Grenfell Tower – Elites on trial – Trust in bureaucracy revisited

Grenfell Tower fire (wider view).jpg

Grenfell Tower fire1

Nobody can react to the Grenfell Tower fire with anything other than horror, sadness, anger and resolve.

Much of that anger is, legitimately, directed at the elite professions who make the decisions on which individual safety turns. I am proud to have been a member of two elite professions during my lifetime: engineering and law. I wanted to say something about the nature of practice, of responsibility and of blame.

It is too early to be confident of causes, remedies or punishments. Those will have to await full investigation but professionals of all disciplines will need little encouragement to spend the coming weeks searching their own souls over their wider obligations to society. For, that is what membership of a profession entails.

The need for bureaucracy

“Bureaucracy” is a word most often used pejoratively, as a rebuke to a turgid rigidity that frustrates spontaneity, creativity, efficiency and expedition. It is that. But once society starts to enjoy systems of reasonable complexity, civil aviation, networked electricity supply, international transport of goods etc., much decision making is going to be reserved to a cadre of experts. Diane Vaughan’s analysis of the Space Shuttle Challenger disaster2 is a relevant and salutary account of engineering as a bureaucratic profession.

Of course, you can embed some of your bureaucracy in software but don’t expect that to improve spontaneity, creativity or flexibility. Efficiency and expedition, perhaps. Even putting a bunch of flowers on your dining table requires this.

I have often, on this blog, cited Robert Michels’ iron law of oligarchy. Michels contended that any team of bureaucrats soon realised the power they held in controlling the levers of policy. A willingness to pull those levers in the direction of their own self-interest, and a jealous protection of their professional status and expertise, soon followed. That sometimes put them at odds with the objectives they were supposed to be implementing on behalf of their principals. As one political scientist put it:3

Many governance dysfunctions arise because the agents have different agendas from the principals, and the problem of institutional design is related to incentivising the agents to do the principal’s bidding.

Max Weber had realised all this earlier in the nineteenth century. Weber was a child of that mother of all bureaucracies, the Prussian civil service. The self interest of managing elites bothered him and he sought to inculcate an ethic of responsibility whereby professionals thought hard about the wider consequences of their decisions.4 That is the ethic that modern professions seek to foster among their members. Engagement in a profession carries responsibilities.

Faith in regulation

So much marginally informed debate among journalists has been about “the building regulations”. I guess that they mean the Building Regulations 2010. You can examine the relevant parts here, for what they are worth. Scroll down to Part B. Of course the Regulations themselves are supported by the statutory guidance. Here that is. The guidance refers to a legion of British Standards. As I learned during my time in the railway industry, the scientific basis of the guidance is not always easy to trace. Expect to hear more of that as inquiries progress.

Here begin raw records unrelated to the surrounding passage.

(** X20: the flexible match of deleteDocument is equality up to one slash
    at the end of either side, and nothing more. *)
Theorem source_matches_iff (storedSource normalizedSource : jsstring) :
  source_matches storedSource normalizedSource = true <->
  storedSource = normalizedSource
  \/ storedSource = normalizedSource ++ [47%N]
  \/ normalizedSource = storedSource ++ [47%N].
Proof.
  unfold source_matches, JS.str_eqb. rewrite !orb_true_iff, !bool_decide_eq_true. split.
  - destruct (strip_slash_cases storedSource) as [[a [Ha ->]] | ->];
      destruct (strip_slash_cases normalizedSource) as [[b [Hb ->]] | ->];
      subst; intros [[[H | H] | H] | H]; subst; auto.
  - intros [-> | [-> | ->]].
    + left. left. left. reflexivity.
    + right. apply strip_slash_snoc.
    + left. right. symmetry. apply strip_slash_snoc.
Qed.

End MatchFacts.

Section DeleteFacts.
Import Rag.
Import Documents.
Import DocumentsRef.

Variable decodeURIComponent : jsstring -> res jsstring.
Variable toLowerCase : jsstring -> jsstring.
Context {DS : Type}.
Variable delete_points : jsstring -> list nat -> DS -> res unit * DS.

Abbreviation normalize := (normalize decodeURIComponent toLowerCase).
Abbreviation pointsToDelete := (pointsToDelete decodeURIComponent toLowerCase).
Abbreviation selected := (selected decodeURIComponent toLowerCase).
Abbreviation deleteDocument := (deleteDocument decodeURIComponent toLowerCase delete_points).
(** * Marketing KPI toolkit: a shallow embedding of [marketing_kpi_toolkit.py]

    The tables of the program are pandas data frames.  A frame is modelled by
    its ordered list of column names and its rows, each row a finite map from
    column names to cells.  Frames that the program names and updates in
    place ([df[c] = ...]) live in a store of objects; the functions of the
    source are written in a state-and-exception monad over that store, one
    statement of the source per line.

    Numbers are exact rationals: a numeric cell holds a finite value or is
    missing (NaN).  Rounding and overflow of binary floating point are outside
    the embedding.  File input, charts and the CSV writer are outside it too. *)

From Stdlib Require Import QArith Qcanon.
From stdpp Require Import sorting numbers gmap strings list.

Local Open Scope Qc_scope.

(** ** Cells, errors *)

(** A cell: a finite number, a missing value (NaN, None and NaT alike), a
    text, or a calendar date counted in days. *)
Inductive value :=
  | VNum (q : Qc)
  | VNaN
  | VStr (s : string)
  | VDate (d : Z).

Global Instance value_eq_dec : EqDecision value.
Proof. solve_decision. Defined.

Global Instance value_inhabited : Inhabited value := populate VNaN.

(** The exceptions the modelled code can raise.  [OverflowError] is the
    embedding's own: a column that would hold an infinity is not a table of
    this model. *)
Inductive error :=
  | KeyError (c : string)
  | TypeError
  | ValueError
  | AttributeError
  | NameError
  | OverflowError.

Global Instance error_eq_dec : EqDecision error.
Proof. solve_decision. Defined.

Inductive result (A : Type) :=
  | Ok (a : A)
  | Err (e : error).
Arguments Ok {A} a.
Arguments Err {A} e.

Global Instance result_eq_dec {A} `{EqDecision A} : EqDecision (result A).
Proof. solve_decision. Defined.

Global Instance result_ret : MRet result := λ A, Ok.
Global Instance result_bind : MBind result := λ A B f m,
  match m with Ok a => f a | Err e => Err e end.
Global Instance result_fmap : FMap result := λ A B f m,
  match m with Ok a => Ok (f a) | Err e => Err e end.

Definition is_ok {A} (r : result A) : Prop :=
  match r with Ok _ => True | Err _ => False end.

(** [mapM] of the exception monad, left to right. *)
Fixpoint map_res {A B} (f : A → result B) (l : list A) : result (list B) :=
  match l with
  | [] => Ok []
  | x :: l => y ← f x; ys ← map_res f l; Ok (y :: ys)
  end.

Definition qz (z : Z) : Qc := Q2Qc (inject_Z z).

Definition notna (v : value) : bool :=
  match v with VNaN => false | _ => true end.

Definition isna (v : value) : bool := negb (notna v).

(** ** Data frames *)

Abbreviation row := (gmap string value).

Record frame := Frame { columns : list string; rows : list row }.

Global Instance frame_eq_dec : EqDecision frame.
Proof. solve_decision. Defined.

(** A pandas Series aligned with the rows of the frame it was taken from. *)
Abbreviation series := (list value).

(** What [DataFrame.get(c, default)] can return: a column or the default. *)
Inductive pyobj :=
  | Series (vs : series)
  | Scalar (v : value).

Definition col (df : frame) (c : string) : series :=
  map (λ r : row, r !!! c) (rows df).

(** [c in df.columns] *)
Definition has_column (df : frame) (c : string) : bool :=
  bool_decide (c ∈ columns df).

(** [df[c]] *)
Definition getitem (df : frame) (c : string) : result series :=
  if has_column df c then Ok (col df c) else Err (KeyError c).

(** [df.get(c, default)] *)
Definition df_get (df : frame) (c : string) (default : pyobj) : pyobj :=
  if has_column df c then Series (col df c) else default.

Definition add_column (cs : list string) (c : string) : list string :=
  if bool_decide (c ∈ cs) then cs else cs ++ [c].

(** [df[c] = vs] for a series [vs] *)
Definition setitem (df : frame) (c : string) (vs : series) : result frame :=
  if bool_decide (length vs = length (rows df)) then
    Ok {| columns := add_column (columns df) c;
          rows := zip_with (λ (r : row) v, <[c := v]> r) (rows df) vs |}
  else Err ValueError.

(** [df[c] = v] for a scalar [v] *)
Definition setitem_scalar (df : frame) (c : string) (v : value) : frame :=
  {| columns := add_column (columns df) c;
     rows := map (λ r : row, <[c := v]> r) (rows df) |}.

(** [x.fillna(v)] on one cell *)
Definition fillna_value (v x : value) : value :=
  match x with VNaN => v | _ => x end.

(** [x.fillna(v)] where [x] came from [DataFrame.get]: a float has no
    [fillna]. *)
Definition obj_fillna (o : pyobj) (v : value) : result series :=
  match o with
  | Series vs => Ok (map (fillna_value v) vs)
  | Scalar _ => Err AttributeError
  end.

(** [df.fillna({c: v, ...})] *)
Definition fillna_row (cs : list string) (d : list (string * value)) (r : row) : row :=
  foldl (λ (acc : row) '(c, v),
           if bool_decide (c ∈ cs) then <[c := fillna_value v (acc !!! c)]> acc
           else acc) r d.

Definition fillna (d : list (string * value)) (df : frame) : frame :=
  {| columns := columns df; rows := map (fillna_row (columns df) d) (rows df) |}.

(** [df.rename(columns={old: new})] *)
Definition rename_row (old new : string) (r : row) : row :=
  match r !! old with
  | Some v => <[new := v]> (delete old r)
  | None => r
  end.

Definition rename (old new : string) (df : frame) : frame :=
  {| columns := map (λ c, if bool_decide (c = old) then new else c) (columns df);
     rows := map (rename_row old new) (rows df) |}.

(** [df.dropna(subset=cs)] *)
Definition dropna (cs : list string) (df : frame) : result frame :=
  _ ← map_res (getitem df) cs;
  Ok {| columns := columns df;
        rows := filter (λ r : row, forallb (λ c, notna (r !!! c)) cs = true) (rows df) |}.

(** ** Aggregation: [groupby(keys, as_index=False).agg(...)] *)

Inductive aggfun := AggSum | AggNunique.

(** A numeric cell as a float: [None] is NaN; text and dates are not
    numbers. *)
Definition as_float (v : value) : result (option Qc) :=
  match v with
  | VNum q => Ok (Some q)
  | VNaN => Ok None
  | _ => Err TypeError
  end.

(** Sum of a column that skips missing values; the sum of nothing is 0. *)
Fixpoint nansum (vs : series) : result Qc :=
  match vs with
  | [] => Ok 0
  | v :: vs =>
      x ← as_float v;
      s ← nansum vs;
      Ok (match x with Some q => q + s | None => s end)
  end.

(** [nunique]: the number of distinct values, missing ones not counted. *)
Definition nunique (vs : series) : nat :=
  length (remove_dups (filter (λ v, notna v = true) vs)).

Definition agg_apply (fn : aggfun) (vs : series) : result value :=
  match fn with
  | AggSum => VNum <$> nansum vs
  | AggNunique => Ok (VNum (qz (Z.of_nat (nunique vs))))
  end.

Definition key_of (keys : list string) (r : row) : list value :=
  map (λ k, r !!! k) keys.

(** The order in which group keys are listed.  Cells of one kind compare as
    numbers, texts (by code point) or dates; across kinds the order is by
    kind, a choice of the embedding that no property below observes. *)
Definition value_rank (v : value) : nat :=
  match v with VNum _ => 0 | VNaN => 1 | VStr _ => 2 | VDate _ => 3 end.

Definition value_leb (a b : value) : bool :=
  match a, b with
  | VNum x, VNum y => bool_decide (x ≤ y)
  | VStr x, VStr y => String.leb x y
  | VDate x, VDate y => bool_decide (x ≤ y)%Z
  | _, _ => bool_decide (value_rank a ≤ value_rank b)%nat
  end.

Fixpoint key_leb (a b : list value) : bool :=
  match a, b with
  | [], _ => true
  | _ :: _, [] => false
  | x :: a, y :: b => if decide (x = y) then key_leb a b else value_leb x y
  end.

Definition key_le (a b : list value) : Prop := key_leb a b = true.

Global Instance key_le_dec : RelDecision key_le.
Proof. intros a b. unfold key_le. apply _. Defined.

Definition valid_key (keys : list string) (r : row) : Prop :=
  forallb notna (key_of keys r) = true.

Global Instance valid_key_dec keys r : Decision (valid_key keys r).
Proof. unfold valid_key. apply _. Defined.
(** C10.  The two scripts name the same relative screenshot path and the
    same URL.  Run one after the other, in either order, on the same
    machine, they leave at most one file more than there was: nothing is
    added but the file at that one path; and when the second run returns,
    that file is the image taken by the second run, whatever the first
    had written there. *)
Theorem both_scripts_share_one_image (first second : scenario) w :
  page_load_screenshot_path = age_verification_screenshot_path
  ∧ (∀ sc, steps sc !! 0 = Some (Goto "http://localhost:9002")
           ∧ last (steps sc)
             = Some (Screenshot "jules-scratch/verification/verification.png"))
  ∧ dom (files (final (sim a) second (final (sim a) first w)))
    ⊆ dom (files w) ∪ {[ "jules-scratch/verification/verification.png" ]}
  ∧ size (files (final (sim a) second (final (sim a) first w)))
    ≤ S (size (files w))
  ∧ (outcome (sim a) second (final (sim a) first w) = Returned () →
     files (final (sim a) second (final (sim a) first w))
       !! "jules-scratch/verification/verification.png"
     = Some (capture (shown a (final (sim a) second (final (sim a) first w))))).
Proof.
  assert (dom (files (final (sim a) second (final (sim a) first w)))
          ⊆ dom (files w) ∪ {[ "jules-scratch/verification/verification.png" ]})
    as Hdom.
  { pose proof (run_adds_only_the_screenshot first w).
    pose proof (run_adds_only_the_screenshot second (final (sim a) first w)).
    set_solver. }
  split; [done|]. split; [by intros []|]. split; [done|]. split.
  - rewrite <- !size_dom.
    etrans; [apply subseteq_size, Hdom|]. apply size_with_one_more.
  - apply returned_run_wrote_its_image.
Qed.

End SharedImage.

(** The page-load script and then the age script, on the age form and a
    fresh machine: the one file left shows the error page, not the page
    the first script had photographed. *)
Lemma both_scripts_share_one_image_witness :
  files (final (sim age_check) AgeVerification
           (final (sim age_check) PageLoad fresh))
    !! "jules-scratch/verification/verification.png"
  = Some (capture (Some (form_view february_30_2000)))
  ∧ files (final (sim age_check) PageLoad fresh)
      !! "jules-scratch/verification/verification.png"
    ≠ Some (capture (Some (form_view february_30_2000))).
Proof.
  split.
  - rewrite (proj2 (proj2 (proj2 (proj2
      (both_scripts_share_one_image age_check PageLoad AgeVerification fresh))))).
    + vm_compute. reflexivity.
    + vm_compute. reflexivity.
  - vm_compute. discriminate.
Defined.

(** ** The theorems at work on the age form *)

Lemma invalid_date_shows_the_error_witness :
  outcome (sim age_check) AgeVerification fresh = Returned ()
  ∧ current (final (sim age_check) AgeVerification fresh)
    = Some february_30_2000.
Proof.
  pose proof (invalid_date_shows_the_error fresh (not_elem_of_empty _))
    as (Hret & _ & Hcur & _).
  exact (conj Hret Hcur).
Defined.

Lemma page_load_passes_and_leaves_an_image_witness :
  outcome (sim age_check) PageLoad fresh = Returned ()
  ∧ files (final (sim age_check) PageLoad fresh)
      !! "jules-scratch/verification/verification.png"
    = Some (capture (Some (form_view (Form None None None None false)))).
Proof.
  pose proof (page_load_passes_and_leaves_an_image age_check fresh
                (Form None None None None false)
                eq_refl eq_refl (not_elem_of_empty _))
    as (Hret & _ & Hfile & _).
  exact (conj Hret Hfile).
Defined.


(** White space around the text is dropped; white space inside it and
    the case of its letters are kept. *)
Example trim_examples :
  trim "  Please enter a valid date.  " = "Please enter a valid date."
  ∧ trim "Please  enter a valid date." ≠ "Please enter a valid date."
  ∧ trim "please enter a valid date." ≠ "Please enter a valid date.".
Proof. repeat split; vm_compute; congruence. Qed.

(** On the first page of the age form: the pattern [month] reaches the
    one combobox named Month, in any case of letters; the pattern [a]
    reaches Day and Year; the pattern [week] reaches nothing. *)
Example click_examples :
  let first_page := final (sim age_check) PageLoad fresh in
  (sim age_check (Click (GetByRole "combobox" (Re "MONTH" true))) first_page).1
    = None
  ∧ (sim age_check (Click (GetByRole "combobox" (Name "a"))) first_page).1
    = Some AmbiguousMatch
  ∧ (sim age_check (Click (GetByRole "combobox" (Re "week" true))) first_page).1
    = Some ElementNotFound.
Proof. vm_compute. done. Qed.

(** * Further properties of the scripts *)

Lemma shape_nonempty {E} (c : call) (cs : list call) (r : res E ())
    (evs : list (event E)) :
  shape (c :: cs) r evs → evs ≠ [].
Proof.
  destruct 1 as [evs Hc Hp | evs c' e Hc Hp Hl].
  - by destruct evs.
  - by destruct evs.
Qed.

(** In a well-shaped trace every event but a last raising one passed. *)
Lemma shape_passed_before {E} (cs : list call) (r : res E ())
    (evs : list (event E)) j ev :
  shape cs r evs → evs !! j = Some ev → S j < length evs → passed ev.
Proof.
  destruct 1 as [evs Hc Hp | evs c e Hc Hp Hl]; intros Hj Hlt.
  - eapply Forall_lookup_1; eauto.
  - rewrite length_app in Hlt. simpl in Hlt.
    rewrite lookup_app_l in Hj by lia. eapply Forall_lookup_1; eauto.
Qed.

Lemma script_screenshot_index sc :
  script sc !! (length (script sc) - 2) = Some (Screenshot (screenshot_path sc)).
Proof. by destruct sc. Qed.

Lemma script_close_index sc :
  script sc !! (length (script sc) - 1) = Some Close.
Proof. by destruct sc. Qed.

Section RunExtras.
Context {W E : Type}.
Variable drv : call → W → option E * W.
Implicit Types (w : W) (sc : scenario).

(** X3.  No call is made twice in a run: the scripts never retry. *)
Theorem no_call_is_repeated sc w : NoDup (ev_call <$> calls_made drv sc w).
Proof.
  rewrite calls_in_declared_order.
  eapply sublist_NoDup; [apply script_NoDup | apply sublist_take].
Qed.

(** X8.  A run makes at least one call and never more calls than its
    script has, six for the page-load script and fourteen for the age
    script; a run that returns made them all. *)
Theorem calls_made_bounds sc w :
  1 ≤ length (calls_made drv sc w)
  ∧ length (calls_made drv sc w)
    ≤ match sc with PageLoad => 6 | AgeVerification => 14 end
  ∧ (outcome drv sc w = Returned () →
     length (calls_made drv sc w)
     = match sc with PageLoad => 6 | AgeVerification => 14 end).
Proof.
  pose proof (run_shape drv sc w) as Hs.
  pose proof (f_equal length (shape_prefix _ _ _ Hs)) as Hlen.
  rewrite length_fmap, length_take, script_length in Hlen.
  split; [|split].
  - pose proof (shape_nonempty _ _ _ _ Hs) as Hne.
    destruct (calls_made drv sc w); [done | simpl; lia].
  - lia.
  - intros Hret. rewrite Hret in Hs. apply shape_returned_inv in Hs as [Hc _].
    rewrite <- (length_fmap ev_call), Hc. apply script_length.
Qed.

(** X5.  A run that got as far as taking the screenshot made every
    earlier call of its script, and each of them passed: the image is
    only taken of a page on which all expectations held. *)
Theorem screenshot_means_the_checks_passed sc w path c :
  Screenshot path ∈ ev_call <$> calls_made drv sc w →
  c ∈ script sc → c ≠ Screenshot path → c ≠ Close →
  Event c None ∈ calls_made drv sc w.
Proof.
  intros Hshot Hc Hns Hnc. pose proof (run_shape drv sc w) as Hs.
  pose proof (script_NoDup sc) as Hnd.
  pose proof (script_screenshot_index sc) as Hsi.
  pose proof (script_close_index sc) as Hci.
  rewrite (shape_prefix _ _ _ Hs) in Hshot.
  apply list_elem_of_lookup in Hshot as [i Hi].
  apply lookup_take_Some in Hi as [Hi Hlt].
  assert (path = screenshot_path sc) as ->.
  { apply script_screenshot, list_elem_of_lookup. eauto. }
  pose proof (NoDup_lookup _ _ _ _ Hnd Hi Hsi) as ->.
  apply list_elem_of_lookup in Hc as [j Hj].
  pose proof (lookup_lt_Some _ _ _ Hj) as Hjlt.
  assert (j ≠ length (script sc) - 2) as Hj2 by (intros ->; congruence).
  assert (j ≠ length (script sc) - 1) as Hj1 by (intros ->; congruence).
  destruct (lookup_lt_is_Some_2 (calls_made drv sc w) j) as [ev Hev]; [lia|].
  pose proof (shape_call_at _ _ _ _ _ Hs Hev) as Hcall.
  pose proof (shape_passed_before _ _ _ _ _ Hs Hev ltac:(lia)) as Hp.
  apply list_elem_of_lookup. exists j. rewrite Hev. f_equal.
  destruct ev as [c' x]. unfold passed in Hp. simpl in *. congruence.
Qed.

The fundamental truth of such regulations is that it is the building professionals themselves who write them. Who else? That does not mean that the professionals, even in conclave, are infallible. Nobel laureate psychologist Daniel Kahneman has written extensively about the bounded rationality that limits everybody’s individual, or group, vision beyond a limited range of experiences, values and prejudices. Experts are just as prone as anybody. You and me too.5 It is unlikely that software will do a better job. Expert systems will work, here I go again, in “an environment that is sufficiently regular to be predictable”. I heard Daniel Dennett speak in London recently. Software will provide us with tissues not colleagues.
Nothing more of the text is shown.